§ AIM OF THE TASK
Set down exactly the lines below, starting at the one that contains "index : nat;" and ending at the one that contains "if (i <? length", with both of those lines included and nothing else.

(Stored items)

++++

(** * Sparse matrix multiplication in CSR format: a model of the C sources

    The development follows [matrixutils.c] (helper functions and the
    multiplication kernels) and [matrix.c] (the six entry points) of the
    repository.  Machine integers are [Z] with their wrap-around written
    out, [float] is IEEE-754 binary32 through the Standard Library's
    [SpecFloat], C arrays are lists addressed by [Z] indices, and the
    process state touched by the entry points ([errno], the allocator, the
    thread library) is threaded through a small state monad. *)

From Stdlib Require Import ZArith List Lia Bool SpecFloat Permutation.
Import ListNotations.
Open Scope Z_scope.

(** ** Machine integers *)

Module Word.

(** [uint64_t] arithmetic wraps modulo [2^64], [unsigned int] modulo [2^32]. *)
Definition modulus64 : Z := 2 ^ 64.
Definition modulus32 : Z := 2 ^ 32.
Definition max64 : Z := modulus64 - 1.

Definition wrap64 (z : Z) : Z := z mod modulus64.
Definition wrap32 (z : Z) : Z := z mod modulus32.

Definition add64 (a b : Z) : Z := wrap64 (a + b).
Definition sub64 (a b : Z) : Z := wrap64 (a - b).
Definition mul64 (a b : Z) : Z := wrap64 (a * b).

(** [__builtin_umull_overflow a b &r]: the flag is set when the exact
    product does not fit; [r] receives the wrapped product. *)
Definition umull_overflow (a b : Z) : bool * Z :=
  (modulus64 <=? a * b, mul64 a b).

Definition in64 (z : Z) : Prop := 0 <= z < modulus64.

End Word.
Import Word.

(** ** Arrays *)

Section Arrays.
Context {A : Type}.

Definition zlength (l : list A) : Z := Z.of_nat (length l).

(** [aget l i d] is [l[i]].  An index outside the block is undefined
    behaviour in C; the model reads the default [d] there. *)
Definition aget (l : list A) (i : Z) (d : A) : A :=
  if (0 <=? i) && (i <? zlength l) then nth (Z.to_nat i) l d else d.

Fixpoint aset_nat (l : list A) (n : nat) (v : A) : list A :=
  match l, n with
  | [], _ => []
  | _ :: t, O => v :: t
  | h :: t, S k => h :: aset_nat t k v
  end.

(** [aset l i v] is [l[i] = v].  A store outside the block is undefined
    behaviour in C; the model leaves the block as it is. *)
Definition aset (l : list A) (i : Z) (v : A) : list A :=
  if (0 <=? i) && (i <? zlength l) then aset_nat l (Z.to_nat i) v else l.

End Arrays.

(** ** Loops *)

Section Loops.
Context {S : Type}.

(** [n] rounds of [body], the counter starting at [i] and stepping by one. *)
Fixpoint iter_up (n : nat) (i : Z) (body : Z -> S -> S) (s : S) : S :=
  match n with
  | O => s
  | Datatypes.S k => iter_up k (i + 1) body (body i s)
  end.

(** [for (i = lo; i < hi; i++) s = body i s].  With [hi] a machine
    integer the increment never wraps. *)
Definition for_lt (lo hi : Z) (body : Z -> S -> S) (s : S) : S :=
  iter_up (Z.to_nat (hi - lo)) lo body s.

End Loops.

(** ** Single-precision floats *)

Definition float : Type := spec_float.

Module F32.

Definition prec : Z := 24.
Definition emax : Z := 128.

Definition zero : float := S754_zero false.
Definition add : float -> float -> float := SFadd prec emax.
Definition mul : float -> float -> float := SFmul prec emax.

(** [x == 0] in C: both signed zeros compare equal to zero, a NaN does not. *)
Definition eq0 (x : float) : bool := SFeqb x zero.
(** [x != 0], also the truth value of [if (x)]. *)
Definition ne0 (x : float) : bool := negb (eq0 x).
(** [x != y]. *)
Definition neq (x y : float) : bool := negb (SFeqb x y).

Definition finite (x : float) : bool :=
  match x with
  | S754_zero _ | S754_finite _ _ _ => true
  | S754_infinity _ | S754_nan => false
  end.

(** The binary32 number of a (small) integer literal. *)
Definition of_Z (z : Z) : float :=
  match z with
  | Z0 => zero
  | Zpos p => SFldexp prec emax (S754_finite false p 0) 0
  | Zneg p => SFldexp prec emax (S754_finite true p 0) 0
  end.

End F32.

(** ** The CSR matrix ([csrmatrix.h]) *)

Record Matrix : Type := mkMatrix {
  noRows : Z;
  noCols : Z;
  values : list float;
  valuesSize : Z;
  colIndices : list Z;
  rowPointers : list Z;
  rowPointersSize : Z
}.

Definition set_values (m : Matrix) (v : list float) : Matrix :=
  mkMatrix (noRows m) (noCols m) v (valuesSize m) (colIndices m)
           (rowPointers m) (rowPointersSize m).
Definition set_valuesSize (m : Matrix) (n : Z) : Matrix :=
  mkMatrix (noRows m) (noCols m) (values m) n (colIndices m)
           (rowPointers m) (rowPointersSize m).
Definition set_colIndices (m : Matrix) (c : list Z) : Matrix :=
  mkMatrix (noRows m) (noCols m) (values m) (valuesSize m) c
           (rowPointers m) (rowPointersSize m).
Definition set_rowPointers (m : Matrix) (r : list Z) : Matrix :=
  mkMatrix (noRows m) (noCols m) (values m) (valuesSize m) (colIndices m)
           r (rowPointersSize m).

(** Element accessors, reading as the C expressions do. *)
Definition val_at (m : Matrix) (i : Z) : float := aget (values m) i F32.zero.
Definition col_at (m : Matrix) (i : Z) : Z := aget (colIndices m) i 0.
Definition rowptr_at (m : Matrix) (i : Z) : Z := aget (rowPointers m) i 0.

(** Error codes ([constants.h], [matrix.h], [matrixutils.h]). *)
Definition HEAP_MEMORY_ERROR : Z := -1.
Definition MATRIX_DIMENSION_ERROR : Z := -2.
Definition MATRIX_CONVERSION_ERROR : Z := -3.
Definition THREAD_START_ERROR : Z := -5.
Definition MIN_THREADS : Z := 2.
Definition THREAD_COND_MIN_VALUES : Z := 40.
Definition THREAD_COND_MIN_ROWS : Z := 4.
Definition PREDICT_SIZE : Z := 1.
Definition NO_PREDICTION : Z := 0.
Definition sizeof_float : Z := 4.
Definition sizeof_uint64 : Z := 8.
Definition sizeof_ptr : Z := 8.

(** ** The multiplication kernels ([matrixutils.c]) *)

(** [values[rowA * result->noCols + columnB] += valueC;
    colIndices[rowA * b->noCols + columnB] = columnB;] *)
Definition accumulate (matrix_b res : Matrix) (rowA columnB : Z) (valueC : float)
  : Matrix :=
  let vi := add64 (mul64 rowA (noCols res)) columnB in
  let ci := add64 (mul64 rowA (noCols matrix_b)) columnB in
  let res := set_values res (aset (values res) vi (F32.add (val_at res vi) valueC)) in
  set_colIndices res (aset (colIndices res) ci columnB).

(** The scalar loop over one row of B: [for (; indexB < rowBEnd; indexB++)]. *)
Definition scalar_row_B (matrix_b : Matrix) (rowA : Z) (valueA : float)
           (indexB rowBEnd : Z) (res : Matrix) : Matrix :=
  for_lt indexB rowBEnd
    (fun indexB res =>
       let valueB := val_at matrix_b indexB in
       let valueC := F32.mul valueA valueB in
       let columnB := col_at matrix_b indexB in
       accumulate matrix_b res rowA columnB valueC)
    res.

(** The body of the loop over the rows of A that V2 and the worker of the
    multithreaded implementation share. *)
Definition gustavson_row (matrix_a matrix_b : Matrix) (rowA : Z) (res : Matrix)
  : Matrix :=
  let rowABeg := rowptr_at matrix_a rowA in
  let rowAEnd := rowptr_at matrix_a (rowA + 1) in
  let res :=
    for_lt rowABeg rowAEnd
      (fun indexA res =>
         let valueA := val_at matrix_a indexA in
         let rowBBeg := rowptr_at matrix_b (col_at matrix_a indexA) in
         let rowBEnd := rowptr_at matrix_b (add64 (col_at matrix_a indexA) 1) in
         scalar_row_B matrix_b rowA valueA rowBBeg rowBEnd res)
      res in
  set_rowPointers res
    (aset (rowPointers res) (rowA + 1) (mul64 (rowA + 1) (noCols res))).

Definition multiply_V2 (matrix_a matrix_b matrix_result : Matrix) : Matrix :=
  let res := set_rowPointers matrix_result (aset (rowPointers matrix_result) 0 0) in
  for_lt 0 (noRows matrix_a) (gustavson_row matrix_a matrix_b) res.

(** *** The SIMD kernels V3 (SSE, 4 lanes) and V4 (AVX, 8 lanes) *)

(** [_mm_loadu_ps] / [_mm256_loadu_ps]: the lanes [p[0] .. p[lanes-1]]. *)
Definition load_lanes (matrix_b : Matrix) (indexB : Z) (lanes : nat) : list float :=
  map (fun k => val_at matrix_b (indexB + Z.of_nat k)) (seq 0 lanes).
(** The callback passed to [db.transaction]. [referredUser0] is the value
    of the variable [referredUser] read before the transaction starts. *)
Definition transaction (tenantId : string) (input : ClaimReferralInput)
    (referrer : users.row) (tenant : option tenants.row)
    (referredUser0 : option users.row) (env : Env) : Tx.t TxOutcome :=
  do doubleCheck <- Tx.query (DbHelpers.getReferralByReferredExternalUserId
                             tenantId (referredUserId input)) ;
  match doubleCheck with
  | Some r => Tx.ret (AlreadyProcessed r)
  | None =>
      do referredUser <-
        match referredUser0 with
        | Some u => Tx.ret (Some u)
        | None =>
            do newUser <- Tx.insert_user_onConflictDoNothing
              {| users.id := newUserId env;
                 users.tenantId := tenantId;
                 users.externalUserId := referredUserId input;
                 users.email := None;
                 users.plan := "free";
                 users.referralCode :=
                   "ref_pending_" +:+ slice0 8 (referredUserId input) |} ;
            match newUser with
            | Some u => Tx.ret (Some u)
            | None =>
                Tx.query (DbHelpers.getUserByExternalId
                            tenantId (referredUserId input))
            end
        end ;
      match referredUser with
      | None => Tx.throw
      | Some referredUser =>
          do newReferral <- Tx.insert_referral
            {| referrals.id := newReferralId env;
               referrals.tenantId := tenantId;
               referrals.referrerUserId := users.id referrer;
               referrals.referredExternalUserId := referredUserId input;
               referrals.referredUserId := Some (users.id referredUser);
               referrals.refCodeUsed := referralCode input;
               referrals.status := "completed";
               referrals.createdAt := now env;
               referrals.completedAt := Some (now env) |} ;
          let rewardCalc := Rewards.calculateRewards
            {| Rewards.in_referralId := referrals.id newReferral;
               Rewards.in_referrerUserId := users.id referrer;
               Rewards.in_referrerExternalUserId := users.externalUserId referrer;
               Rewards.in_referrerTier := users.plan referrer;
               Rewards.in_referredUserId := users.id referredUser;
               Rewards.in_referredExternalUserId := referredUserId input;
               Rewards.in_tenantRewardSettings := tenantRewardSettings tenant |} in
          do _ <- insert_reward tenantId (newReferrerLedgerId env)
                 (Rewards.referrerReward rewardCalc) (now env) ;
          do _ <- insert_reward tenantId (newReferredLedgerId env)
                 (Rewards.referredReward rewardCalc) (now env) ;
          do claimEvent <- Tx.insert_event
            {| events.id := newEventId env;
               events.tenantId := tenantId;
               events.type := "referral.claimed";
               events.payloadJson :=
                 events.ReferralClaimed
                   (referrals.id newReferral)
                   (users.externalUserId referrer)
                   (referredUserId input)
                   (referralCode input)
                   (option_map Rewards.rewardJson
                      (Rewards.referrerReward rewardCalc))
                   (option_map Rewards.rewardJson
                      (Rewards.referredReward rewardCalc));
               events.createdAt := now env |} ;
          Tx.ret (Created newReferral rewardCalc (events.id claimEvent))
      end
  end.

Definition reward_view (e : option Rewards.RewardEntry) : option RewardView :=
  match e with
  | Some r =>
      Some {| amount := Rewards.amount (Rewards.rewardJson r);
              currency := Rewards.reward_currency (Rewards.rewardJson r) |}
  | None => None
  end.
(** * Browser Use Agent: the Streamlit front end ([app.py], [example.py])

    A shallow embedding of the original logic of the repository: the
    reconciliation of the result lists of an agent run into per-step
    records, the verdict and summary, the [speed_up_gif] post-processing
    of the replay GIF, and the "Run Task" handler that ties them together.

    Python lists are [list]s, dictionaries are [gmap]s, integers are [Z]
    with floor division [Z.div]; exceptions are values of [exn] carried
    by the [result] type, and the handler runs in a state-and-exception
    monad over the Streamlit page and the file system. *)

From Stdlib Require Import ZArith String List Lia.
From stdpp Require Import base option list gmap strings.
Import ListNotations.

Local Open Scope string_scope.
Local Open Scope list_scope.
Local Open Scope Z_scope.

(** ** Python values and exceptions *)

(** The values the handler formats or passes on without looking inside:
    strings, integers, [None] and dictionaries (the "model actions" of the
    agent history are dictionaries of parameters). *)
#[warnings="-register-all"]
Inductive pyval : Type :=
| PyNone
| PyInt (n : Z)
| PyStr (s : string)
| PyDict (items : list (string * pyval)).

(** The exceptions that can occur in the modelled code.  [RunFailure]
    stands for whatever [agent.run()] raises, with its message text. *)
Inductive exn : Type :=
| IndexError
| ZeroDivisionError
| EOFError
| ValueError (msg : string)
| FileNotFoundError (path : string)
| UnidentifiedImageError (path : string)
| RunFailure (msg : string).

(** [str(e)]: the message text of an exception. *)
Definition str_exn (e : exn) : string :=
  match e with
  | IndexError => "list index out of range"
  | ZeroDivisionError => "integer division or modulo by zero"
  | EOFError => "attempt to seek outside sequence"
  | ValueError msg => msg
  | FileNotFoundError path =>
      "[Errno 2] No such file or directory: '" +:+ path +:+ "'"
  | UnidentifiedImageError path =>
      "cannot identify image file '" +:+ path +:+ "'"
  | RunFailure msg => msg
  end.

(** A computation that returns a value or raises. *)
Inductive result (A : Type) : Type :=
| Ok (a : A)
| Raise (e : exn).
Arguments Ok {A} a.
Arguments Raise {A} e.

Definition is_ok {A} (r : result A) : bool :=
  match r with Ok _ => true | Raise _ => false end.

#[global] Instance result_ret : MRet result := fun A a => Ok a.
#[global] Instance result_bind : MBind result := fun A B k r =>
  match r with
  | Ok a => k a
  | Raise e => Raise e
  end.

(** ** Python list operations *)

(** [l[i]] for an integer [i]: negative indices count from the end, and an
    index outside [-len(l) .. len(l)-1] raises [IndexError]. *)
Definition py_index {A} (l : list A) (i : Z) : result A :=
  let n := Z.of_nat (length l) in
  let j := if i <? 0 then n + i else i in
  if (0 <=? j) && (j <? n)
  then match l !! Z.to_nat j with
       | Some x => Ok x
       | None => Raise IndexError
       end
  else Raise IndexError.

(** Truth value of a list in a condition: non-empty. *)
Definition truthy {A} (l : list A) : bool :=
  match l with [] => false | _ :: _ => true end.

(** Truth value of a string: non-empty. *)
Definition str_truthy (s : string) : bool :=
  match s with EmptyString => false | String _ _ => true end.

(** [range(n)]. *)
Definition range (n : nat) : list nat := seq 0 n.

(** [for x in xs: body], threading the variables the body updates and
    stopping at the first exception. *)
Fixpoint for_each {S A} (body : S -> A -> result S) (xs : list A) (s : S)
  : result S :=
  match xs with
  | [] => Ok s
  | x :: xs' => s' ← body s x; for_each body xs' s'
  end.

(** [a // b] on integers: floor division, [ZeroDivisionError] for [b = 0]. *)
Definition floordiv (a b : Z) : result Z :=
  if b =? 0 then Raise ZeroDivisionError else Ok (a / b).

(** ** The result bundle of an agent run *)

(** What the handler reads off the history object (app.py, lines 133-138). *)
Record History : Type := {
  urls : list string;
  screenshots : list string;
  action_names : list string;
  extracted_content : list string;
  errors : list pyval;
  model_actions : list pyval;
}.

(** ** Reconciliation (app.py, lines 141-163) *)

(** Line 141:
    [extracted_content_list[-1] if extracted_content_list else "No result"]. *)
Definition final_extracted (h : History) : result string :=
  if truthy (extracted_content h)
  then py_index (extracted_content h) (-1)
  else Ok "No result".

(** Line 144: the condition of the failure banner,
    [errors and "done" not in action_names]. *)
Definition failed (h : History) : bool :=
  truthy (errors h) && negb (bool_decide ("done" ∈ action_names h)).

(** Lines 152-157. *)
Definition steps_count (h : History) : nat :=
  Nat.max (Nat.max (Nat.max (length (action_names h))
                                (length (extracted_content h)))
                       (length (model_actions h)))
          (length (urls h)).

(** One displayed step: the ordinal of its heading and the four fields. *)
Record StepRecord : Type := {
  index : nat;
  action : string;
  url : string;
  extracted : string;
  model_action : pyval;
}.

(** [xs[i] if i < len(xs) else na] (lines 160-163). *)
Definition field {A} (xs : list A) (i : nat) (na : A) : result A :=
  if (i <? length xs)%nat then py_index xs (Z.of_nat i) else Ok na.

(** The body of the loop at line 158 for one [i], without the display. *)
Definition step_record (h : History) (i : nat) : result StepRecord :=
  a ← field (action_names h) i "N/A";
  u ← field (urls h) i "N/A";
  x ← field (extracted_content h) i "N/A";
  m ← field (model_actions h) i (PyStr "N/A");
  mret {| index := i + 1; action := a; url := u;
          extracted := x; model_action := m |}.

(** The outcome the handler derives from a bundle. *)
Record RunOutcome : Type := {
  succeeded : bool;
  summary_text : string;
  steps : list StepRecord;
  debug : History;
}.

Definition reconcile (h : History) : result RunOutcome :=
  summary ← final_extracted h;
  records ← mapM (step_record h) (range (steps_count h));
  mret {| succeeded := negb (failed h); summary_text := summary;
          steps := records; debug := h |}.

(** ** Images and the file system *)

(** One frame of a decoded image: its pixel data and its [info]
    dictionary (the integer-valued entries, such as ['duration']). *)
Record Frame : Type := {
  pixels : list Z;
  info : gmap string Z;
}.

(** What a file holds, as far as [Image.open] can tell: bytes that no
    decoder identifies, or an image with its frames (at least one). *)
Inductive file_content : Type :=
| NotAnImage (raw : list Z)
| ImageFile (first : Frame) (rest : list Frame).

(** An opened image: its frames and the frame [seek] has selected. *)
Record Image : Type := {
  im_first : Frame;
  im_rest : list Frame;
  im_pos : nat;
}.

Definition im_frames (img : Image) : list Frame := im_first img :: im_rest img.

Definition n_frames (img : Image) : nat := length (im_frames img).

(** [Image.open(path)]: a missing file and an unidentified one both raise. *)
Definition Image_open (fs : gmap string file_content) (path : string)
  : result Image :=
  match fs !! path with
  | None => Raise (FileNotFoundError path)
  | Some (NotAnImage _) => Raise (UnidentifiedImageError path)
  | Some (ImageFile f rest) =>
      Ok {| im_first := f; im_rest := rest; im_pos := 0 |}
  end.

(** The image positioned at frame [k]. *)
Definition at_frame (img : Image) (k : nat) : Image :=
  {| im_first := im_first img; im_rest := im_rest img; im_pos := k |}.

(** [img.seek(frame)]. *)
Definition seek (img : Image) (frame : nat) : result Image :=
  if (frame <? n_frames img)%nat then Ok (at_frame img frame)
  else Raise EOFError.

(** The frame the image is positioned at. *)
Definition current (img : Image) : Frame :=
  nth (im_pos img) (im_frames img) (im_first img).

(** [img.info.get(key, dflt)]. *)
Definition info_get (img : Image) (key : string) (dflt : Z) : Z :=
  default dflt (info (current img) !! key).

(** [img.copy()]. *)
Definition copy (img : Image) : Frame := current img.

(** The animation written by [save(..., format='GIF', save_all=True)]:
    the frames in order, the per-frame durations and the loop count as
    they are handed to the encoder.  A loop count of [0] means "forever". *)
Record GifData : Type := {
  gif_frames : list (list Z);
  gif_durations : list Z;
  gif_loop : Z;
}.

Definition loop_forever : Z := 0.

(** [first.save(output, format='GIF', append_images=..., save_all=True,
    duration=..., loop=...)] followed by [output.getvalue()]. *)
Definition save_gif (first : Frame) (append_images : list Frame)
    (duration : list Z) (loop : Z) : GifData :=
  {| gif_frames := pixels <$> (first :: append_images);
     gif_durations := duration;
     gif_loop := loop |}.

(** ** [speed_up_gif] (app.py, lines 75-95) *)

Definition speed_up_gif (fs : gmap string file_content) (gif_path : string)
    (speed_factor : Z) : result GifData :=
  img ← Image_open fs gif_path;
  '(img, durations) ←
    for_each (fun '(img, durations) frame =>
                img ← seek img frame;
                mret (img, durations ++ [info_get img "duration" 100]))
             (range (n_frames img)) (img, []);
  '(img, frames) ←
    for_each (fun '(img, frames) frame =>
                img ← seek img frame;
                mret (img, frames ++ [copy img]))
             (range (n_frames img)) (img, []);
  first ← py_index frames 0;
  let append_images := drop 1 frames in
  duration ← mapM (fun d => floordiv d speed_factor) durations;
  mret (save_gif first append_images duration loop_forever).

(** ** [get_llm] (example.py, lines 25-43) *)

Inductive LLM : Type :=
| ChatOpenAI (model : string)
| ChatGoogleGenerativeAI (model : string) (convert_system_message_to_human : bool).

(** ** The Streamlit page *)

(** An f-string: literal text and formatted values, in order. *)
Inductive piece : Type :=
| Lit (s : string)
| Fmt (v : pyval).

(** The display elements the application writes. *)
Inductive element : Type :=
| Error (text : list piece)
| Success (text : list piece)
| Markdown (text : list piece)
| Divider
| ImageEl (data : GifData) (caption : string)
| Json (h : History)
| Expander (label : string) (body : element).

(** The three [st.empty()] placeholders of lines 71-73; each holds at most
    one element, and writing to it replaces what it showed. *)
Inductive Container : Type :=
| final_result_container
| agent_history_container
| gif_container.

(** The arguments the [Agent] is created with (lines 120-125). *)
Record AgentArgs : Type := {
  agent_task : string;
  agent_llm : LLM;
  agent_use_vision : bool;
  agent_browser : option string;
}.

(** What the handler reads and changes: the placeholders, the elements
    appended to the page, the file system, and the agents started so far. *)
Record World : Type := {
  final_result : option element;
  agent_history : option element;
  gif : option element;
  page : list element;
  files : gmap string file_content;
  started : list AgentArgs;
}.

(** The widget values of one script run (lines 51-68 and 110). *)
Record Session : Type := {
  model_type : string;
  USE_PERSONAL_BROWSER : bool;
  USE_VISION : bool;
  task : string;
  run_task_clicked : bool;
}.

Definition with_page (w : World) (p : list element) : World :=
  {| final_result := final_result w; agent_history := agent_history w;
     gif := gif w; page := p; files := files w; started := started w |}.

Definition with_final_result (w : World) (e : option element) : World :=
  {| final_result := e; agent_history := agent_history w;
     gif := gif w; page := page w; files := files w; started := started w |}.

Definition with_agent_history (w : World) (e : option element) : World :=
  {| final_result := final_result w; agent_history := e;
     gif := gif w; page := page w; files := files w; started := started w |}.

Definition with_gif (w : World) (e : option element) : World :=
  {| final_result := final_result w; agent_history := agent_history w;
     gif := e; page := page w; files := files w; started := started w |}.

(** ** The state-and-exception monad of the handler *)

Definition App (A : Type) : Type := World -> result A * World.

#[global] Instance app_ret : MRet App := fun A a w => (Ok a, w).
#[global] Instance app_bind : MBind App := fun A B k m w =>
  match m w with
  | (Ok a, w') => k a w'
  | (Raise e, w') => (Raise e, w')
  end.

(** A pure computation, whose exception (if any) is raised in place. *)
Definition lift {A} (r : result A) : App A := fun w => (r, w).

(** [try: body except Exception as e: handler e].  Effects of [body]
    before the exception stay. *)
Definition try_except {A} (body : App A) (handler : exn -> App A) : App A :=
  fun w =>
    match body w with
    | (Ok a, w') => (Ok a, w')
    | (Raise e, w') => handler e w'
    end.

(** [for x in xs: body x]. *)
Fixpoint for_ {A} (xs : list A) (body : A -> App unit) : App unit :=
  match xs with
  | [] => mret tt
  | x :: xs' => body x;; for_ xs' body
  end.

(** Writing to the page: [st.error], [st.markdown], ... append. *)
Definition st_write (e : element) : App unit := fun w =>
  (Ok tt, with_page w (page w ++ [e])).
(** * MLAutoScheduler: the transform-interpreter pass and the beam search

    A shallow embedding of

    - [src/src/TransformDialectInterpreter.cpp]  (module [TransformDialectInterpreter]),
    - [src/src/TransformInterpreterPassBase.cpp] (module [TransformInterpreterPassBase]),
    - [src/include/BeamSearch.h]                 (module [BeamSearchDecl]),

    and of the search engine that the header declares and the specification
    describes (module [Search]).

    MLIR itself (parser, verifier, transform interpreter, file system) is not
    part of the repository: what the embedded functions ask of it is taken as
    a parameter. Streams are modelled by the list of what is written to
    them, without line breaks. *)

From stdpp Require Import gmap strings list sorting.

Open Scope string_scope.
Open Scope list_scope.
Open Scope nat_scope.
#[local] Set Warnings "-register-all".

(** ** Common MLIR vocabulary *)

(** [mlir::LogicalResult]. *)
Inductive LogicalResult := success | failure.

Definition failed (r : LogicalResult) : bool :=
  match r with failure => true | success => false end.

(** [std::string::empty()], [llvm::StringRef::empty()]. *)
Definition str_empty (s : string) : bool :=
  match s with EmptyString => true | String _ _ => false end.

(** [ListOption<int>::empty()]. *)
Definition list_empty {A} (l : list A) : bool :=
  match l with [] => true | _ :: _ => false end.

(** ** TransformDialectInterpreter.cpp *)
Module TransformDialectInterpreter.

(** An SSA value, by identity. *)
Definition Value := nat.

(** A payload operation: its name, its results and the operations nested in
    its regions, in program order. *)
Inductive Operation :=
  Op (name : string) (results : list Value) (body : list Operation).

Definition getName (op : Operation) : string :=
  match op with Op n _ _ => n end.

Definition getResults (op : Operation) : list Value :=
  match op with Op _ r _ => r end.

++++

§ PROBLEM SOLUTION
  index : nat;
  action : string;
  url : string;
  extracted : string;
  model_action : pyval;
}.

(** [xs[i] if i < len(xs) else na] (lines 160-163). *)
Definition field {A} (xs : list A) (i : nat) (na : A) : result A :=
  if (i <? length xs)%nat then py_index xs (Z.of_nat i) else Ok na.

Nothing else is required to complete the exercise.